== DATA LISTING ==
(* ===== verification/Vm.v ===== *)
(** * Page tables and user memory: kernel/vm.c, and setupkvm of kernel/vm64.c

    Kernel memory is the set of pages in use, by kernel address, each a list of
    4096 bytes, together with the state of the page allocator.  [kalloc] brings a
    page into use with what [kfree] left in it (the link in its first word, ones in
    the rest); [kfree] takes it out of use, and an access to a page that is not in
    use faults.  Page tables are the words of such pages, so that every entry is
    read and written in memory as in the source.

    The specification reads the two levels of tables as an abstract address space:
    a table page for some directory indices, and a frame with its flags for some
    virtual page numbers. *)

From stdpp Require Import base list gmap strings fin_maps fin_map_dom.
From Stdlib Require Import ZArith Lia.
From S2P Require Import Prelude CString Bytes Spinlock Kalloc.
Open Scope Z_scope.

(** include/mmu.h *)
Definition NPDENTRIES : Z := 512.
Definition NPTENTRIES : Z := 512.
Definition PXMASK : Z := 511.
Definition PDX (va : Z) : Z := Z.land (Z.shiftr (u64 va) 21) PXMASK.
Definition PTX (va : Z) : Z := Z.land (Z.shiftr (u64 va) 12) PXMASK.
Definition PTE_P : Z := 1.
Definition PTE_W : Z := 2.
Definition PTE_U : Z := 4.
Definition PTE_PWT : Z := 8.
Definition PTE_PCD : Z := 16.
Definition PTE_PS : Z := 128.
Definition PTE_ADDR (pte : Z) : Z := Z.ldiff pte 4095.
Definition PTE_FLAGS (pte : Z) : Z := Z.land pte 4095.

(** The kernel's memory; [kpdpt] is the third-level table of the kernel part of
    every address space (vm64.c). *)
Record memory := Memory {
  km : kmem;
  pages : gmap Z (list Z);
  kpdpt : Z;
}.

Definition set_km (k : kmem) (s : memory) : memory := Memory k (pages s) (kpdpt s).
Definition set_pages (p : gmap Z (list Z)) (s : memory) : memory := Memory (km s) p (kpdpt s).
Definition km_lens : lens memory kmem := Lens km set_km.

(** [PGSIZE] as a length. *)
Definition pgsize : nat := Z.to_nat PGSIZE.

(** ** Memory accesses: inside one page *)

Definition page_of (a : Z) : Z := a - a mod PGSIZE.
Definition page_off (a : Z) : nat := Z.to_nat (a mod PGSIZE).

Definition with_page {A} (a : Z) (f : list Z -> K memory A) : K memory A :=
  let! m := gets pages in
  match m !! page_of a with Some l => f l | None => fault end.

Definition put_page (a : Z) (l : list Z) : K memory unit :=
  kmod (fun s => set_pages (<[page_of a := l]> (pages s)) s).

Definition load64 (a : Z) : K memory Z :=
  with_page a (fun l => kret (get_le l (page_off a) 8)).
Definition store64 (a v : Z) : K memory unit :=
  with_page a (fun l => put_page a (put_le l (page_off a) 8 v)).

(** [memset(a, c, n)] and [memmove] to and from a page, with the page's contents as
    the memory. *)
Definition memset (a c : Z) (n : nat) : K memory unit :=
  with_page a (fun l =>
    match sys_memset l (page_off a) c n with Some l' => put_page a l' | None => fault end).
Definition read_bytes (a : Z) (n : nat) : K memory (list Z) :=
  with_page a (fun l =>
    if decide (page_off a + n <= length l)%nat then kret (slice l (page_off a) n) else fault).
Definition write_bytes (a : Z) (d : list Z) : K memory unit :=
  with_page a (fun l =>
    if decide (page_off a + length d <= length l)%nat
    then put_page a (splice l (page_off a) d) else fault).

Section vm.
Context (kend : Z).

Definition kalloc_page : K memory Z :=
  let! r := zoom km_lens kalloc in
  if r =? 0 then kret 0
  else
    let! next := gets (fun s => freelist (km s)) in
    kmod (fun s => set_pages (<[r := le_bytes 8 next ++ replicate (pgsize - 8) 1]> (pages s)) s) ;;;
    kret r.

Definition kfree_page (v : Z) : K memory unit :=
  zoom km_lens (kfree kend v) ;;;
  kmod (fun s => set_pages (delete v (pages s)) s).

(** ** vm.c *)

Definition walkpgdir (pgdir va : Z) (alloc : bool) : K memory Z :=
  let pde := u64 (pgdir + 8 * PDX va) in
  let! e := load64 pde in
  if has e PTE_P then kret (u64 (p2v (PTE_ADDR e) + 8 * PTX va))
  else if negb alloc then kret 0
  else
    let! pgtab := kalloc_page in
    if pgtab =? 0 then kret 0
    else
      memset pgtab 0 pgsize ;;;
      store64 pde (Z.lor (Z.lor (Z.lor (v2p pgtab) PTE_P) PTE_W) PTE_U) ;;;
      kret (u64 (pgtab + 8 * PTX va)).

(** [for (;;) ...]: the fuel is the number of pages after the first. *)
Fixpoint mappages_loop (fuel : nat) (pgdir a last pa perm : Z) : K memory Z :=
  let! pte := walkpgdir pgdir a true in
  if pte =? 0 then kret (-1)
  else
    let! e := load64 pte in
    if has e PTE_P then panic "remap"
    else
      store64 pte (Z.lor (Z.lor pa perm) PTE_P) ;;;
      if a =? last then kret 0
      else match fuel with
           | O => kstop NoFuel
           | S fuel' => mappages_loop fuel' pgdir (u64 (a + PGSIZE)) last (u64 (pa + PGSIZE)) perm
           end.

Definition mappages (pgdir va size pa perm : Z) : K memory Z :=
  let a := PGROUNDDOWN va in
  let last := PGROUNDDOWN (va + size - 1) in
  mappages_loop (Z.to_nat (u64 (last - a) / PGSIZE)) pgdir a last pa perm.

(** [init] is the first [sz] bytes at the source's pointer. *)
Definition inituvm (pgdir : Z) (init : list Z) : K memory unit :=
  let sz := Z.of_nat (length init) in
  if PGSIZE <=? sz then panic "inituvm: more than a page"
  else
    let! mem := kalloc_page in
    memset mem 0 pgsize ;;;
    let! _ := mappages pgdir 0 PGSIZE (v2p mem) (Z.lor PTE_W PTE_U) in
    write_bytes mem init.

(** The pages from [a] up to [oldsz]; a missing table skips to the same page of the
    next one. *)
Fixpoint deallocuvm_loop (fuel : nat) (pgdir a oldsz : Z) : K memory unit :=
  if a <? oldsz then
    match fuel with
    | O => kstop NoFuel
    | S fuel' =>
        let! pte := walkpgdir pgdir a false in
        if pte =? 0 then
          deallocuvm_loop fuel' pgdir (u64 (u64 (a + (NPTENTRIES - 1) * PGSIZE) + PGSIZE)) oldsz
        else
          let! e := load64 pte in
          (if has e PTE_P then
             let pa := PTE_ADDR e in
             if pa =? 0 then panic "kfree"
             else kfree_page (p2v pa) ;;; store64 pte 0
           else kret tt) ;;;
          deallocuvm_loop fuel' pgdir (u64 (a + PGSIZE)) oldsz
    end
  else kret tt.

Definition deallocuvm (pgdir oldsz newsz : Z) : K memory Z :=
  if oldsz <=? newsz then kret (i32 oldsz)
  else
    let a := PGROUNDUP newsz in
    deallocuvm_loop (Z.to_nat (oldsz / PGSIZE + 1)) pgdir a oldsz ;;;
    kret (i32 newsz).

(** [true] when the loop ran to its end, [false] when memory ran out. *)
Fixpoint allocuvm_loop (fuel : nat) (pgdir a newsz : Z) : K memory bool :=
  if a <? newsz then
    match fuel with
    | O => kstop NoFuel
    | S fuel' =>
        let! mem := kalloc_page in
        if mem =? 0 then kret false
        else
          memset mem 0 pgsize ;;;
          let! _ := mappages pgdir a PGSIZE (v2p mem) (Z.lor PTE_W PTE_U) in
          allocuvm_loop fuel' pgdir (u64 (a + PGSIZE)) newsz
    end
  else kret true.

Definition allocuvm (pgdir oldsz newsz : Z) : K memory Z :=
  let oldsz := u32 oldsz in
  let newsz := u32 newsz in
  if KERNBASE <=? newsz then kret 0
  else if newsz <? oldsz then kret (i32 oldsz)
  else
    let a := PGROUNDUP oldsz in
    let! ok := allocuvm_loop (Z.to_nat (newsz / PGSIZE + 1)) pgdir a newsz in
    if ok : bool then kret (i32 newsz)
    else
      let! _ := deallocuvm pgdir newsz oldsz in
      kret 0.

Definition freevm (pgdir : Z) : K memory unit :=
  if pgdir =? 0 then panic "freevm: no pgdir"
  else
    let! _ := deallocuvm pgdir 1067450368 0 in
    for_each (map Z.of_nat (seq 0 510)) (fun i =>
      let! e := load64 (u64 (pgdir + 8 * i)) in
      kwhen (has e PTE_P) (kfree_page (p2v (PTE_ADDR e)))) ;;;
    kfree_page pgdir.

Definition clearpteu (pgdir uva : Z) : K memory unit :=
  let! pte := walkpgdir pgdir uva false in
  if pte =? 0 then panic "clearpteu"
  else
    let! e := load64 pte in
    store64 pte (clr e PTE_U).

(** vm64.c *)
Definition setupkvm : K memory Z :=
  let! pml4 := kalloc_page in
  let! pdpt := kalloc_page in
  let! pgdir := kalloc_page in
  memset pml4 0 pgsize ;;;
  memset pdpt 0 pgsize ;;;
  memset pgdir 0 pgsize ;;;
  let! kp := gets kpdpt in
  store64 (u64 (pml4 + 8 * 511)) (Z.lor (Z.lor (Z.lor (v2p kp) PTE_P) PTE_W) PTE_U) ;;;
  store64 pml4 (Z.lor (Z.lor (Z.lor (v2p pdpt) PTE_P) PTE_W) PTE_U) ;;;
  store64 pdpt (Z.lor (Z.lor (Z.lor (v2p pgdir) PTE_P) PTE_W) PTE_U) ;;;
  store64 (u64 (pgdir + 8 * 511)) (Z.lor pml4 PTE_P) ;;;
  store64 (u64 (pgdir + 8 * 510)) (Z.lor pdpt PTE_P) ;;;
  kret pgdir.

(** [false] is [goto bad]. *)
Fixpoint copyuvm_loop (fuel : nat) (pgdir d i sz : Z) : K memory bool :=
  if i <? sz then
    match fuel with
    | O => kstop NoFuel
    | S fuel' =>
        let! pte := walkpgdir pgdir i false in
        if pte =? 0 then panic "copyuvm: pte should exist"
        else
          let! e := load64 pte in
          if negb (has e PTE_P) then panic "copyuvm: page not present"
          else
            let pa := PTE_ADDR e in
            let flags := PTE_FLAGS e in
            let! mem := kalloc_page in
            if mem =? 0 then kret false
            else
              let! b := read_bytes (p2v pa) pgsize in
              write_bytes mem b ;;;
              let! r := mappages d i PGSIZE (v2p mem) flags in
              if r <? 0 then kret false
              else copyuvm_loop fuel' pgdir d (u64 (i + PGSIZE)) sz
    end
  else kret true.

Definition copyuvm (pgdir sz : Z) : K memory Z :=
  let sz := u32 sz in
  let! d := setupkvm in
  if d =? 0 then kret 0
  else
    let! ok := copyuvm_loop (Z.to_nat (sz / PGSIZE + 1)) pgdir d 0 sz in
    if ok : bool then kret d
    else freevm d ;;; kret 0.

Definition uva2ka (pgdir uva : Z) : K memory Z :=
  let! pte := walkpgdir pgdir uva false in
  let! e := load64 pte in
  if negb (has e PTE_P) then kret 0
  else if negb (has e PTE_U) then kret 0
  else kret (p2v (PTE_ADDR e)).

(** [buf] is the [len] bytes at the source's pointer that are still to be copied. *)
Fixpoint copyout_loop (fuel : nat) (pgdir va : Z) (buf : list Z) : K memory Z :=
  let len := Z.of_nat (length buf) in
  if 0 <? len then
    match fuel with
    | O => kstop NoFuel
    | S fuel' =>
        let va0 := u32 (PGROUNDDOWN va) in
        let! pa0 := uva2ka pgdir va0 in
        if pa0 =? 0 then kret (-1)
        else
          let n := u64 (PGSIZE - u64 (va - va0)) in
          let n := if len <? n then len else n in
          write_bytes (u64 (pa0 + (va - va0))) (take (Z.to_nat n) buf) ;;;
          copyout_loop fuel' pgdir (u32 (va0 + PGSIZE)) (drop (Z.to_nat n) buf)
    end
  else kret 0.

Definition copyout (pgdir va : Z) (p : list Z) : K memory Z :=
  copyout_loop (length p) pgdir (u32 va) p.

End vm.

(** Load a segment: [FS] is the state of the file system and [readi off n] reads [n]
    bytes of the file at [off], giving the count and the bytes. *)
Section loaduvm.
Context {FS : Type} (readi : Z -> Z -> K FS (Z * list Z)).

Definition mem_part : lens (memory * FS) memory := Lens fst (fun m s => (m, s.2)).
Definition fs_part : lens (memory * FS) FS := Lens snd (fun f s => (s.1, f)).

Fixpoint loaduvm_loop (fuel : nat) (pgdir addr offset i sz : Z) : K (memory * FS) Z :=
  if i <? sz then
    match fuel with
    | O => kstop NoFuel
    | S fuel' =>
        let! pte := zoom mem_part (walkpgdir pgdir (u64 (addr + i)) false) in
        if pte =? 0 then panic "loaduvm: address should exist"
        else
          let! e := zoom mem_part (load64 pte) in
          let pa := u32 (PTE_ADDR e) in
          let n := if sz - i <? PGSIZE then sz - i else PGSIZE in
          let! (r, d) := zoom fs_part (readi (u32 (offset + i)) n) in
          zoom mem_part (write_bytes (p2v pa) d) ;;;
          if negb (u32 r =? n) then kret (-1)
          else loaduvm_loop fuel' pgdir addr offset (u32 (i + PGSIZE)) sz
    end
  else kret 0.

Definition loaduvm (pgdir addr offset sz : Z) : K (memory * FS) Z :=
  let sz := u32 sz in
  if negb (addr mod PGSIZE =? 0) then panic "loaduvm: addr must be page aligned"
  else loaduvm_loop (Z.to_nat (sz / PGSIZE + 1)) pgdir addr (u32 offset) 0 sz.
End loaduvm.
===
Take the line above containing "Fixpoint allocuvm_loop (fuel", the line containing "(** vm64.c *)", and all lines in between, and copy them exactly without anything else.

Fixpoint allocuvm_loop (fuel : nat) (pgdir a newsz : Z) : K memory bool :=
  if a <? newsz then
    match fuel with
    | O => kstop NoFuel
    | S fuel' =>
        let! mem := kalloc_page in
        if mem =? 0 then kret false
        else
          memset mem 0 pgsize ;;;
          let! _ := mappages pgdir a PGSIZE (v2p mem) (Z.lor PTE_W PTE_U) in
          allocuvm_loop fuel' pgdir (u64 (a + PGSIZE)) newsz
    end
  else kret true.

Definition allocuvm (pgdir oldsz newsz : Z) : K memory Z :=
  let oldsz := u32 oldsz in
  let newsz := u32 newsz in
  if KERNBASE <=? newsz then kret 0
  else if newsz <? oldsz then kret (i32 oldsz)
  else
    let a := PGROUNDUP oldsz in
    let! ok := allocuvm_loop (Z.to_nat (newsz / PGSIZE + 1)) pgdir a newsz in
    if ok : bool then kret (i32 newsz)
    else
      let! _ := deallocuvm pgdir newsz oldsz in
      kret 0.

Definition freevm (pgdir : Z) : K memory unit :=
  if pgdir =? 0 then panic "freevm: no pgdir"
  else
    let! _ := deallocuvm pgdir 1067450368 0 in
    for_each (map Z.of_nat (seq 0 510)) (fun i =>
      let! e := load64 (u64 (pgdir + 8 * i)) in
      kwhen (has e PTE_P) (kfree_page (p2v (PTE_ADDR e)))) ;;;
    kfree_page pgdir.

Definition clearpteu (pgdir uva : Z) : K memory unit :=
  let! pte := walkpgdir pgdir uva false in
  if pte =? 0 then panic "clearpteu"
  else
    let! e := load64 pte in
    store64 pte (clr e PTE_U).

(** vm64.c *)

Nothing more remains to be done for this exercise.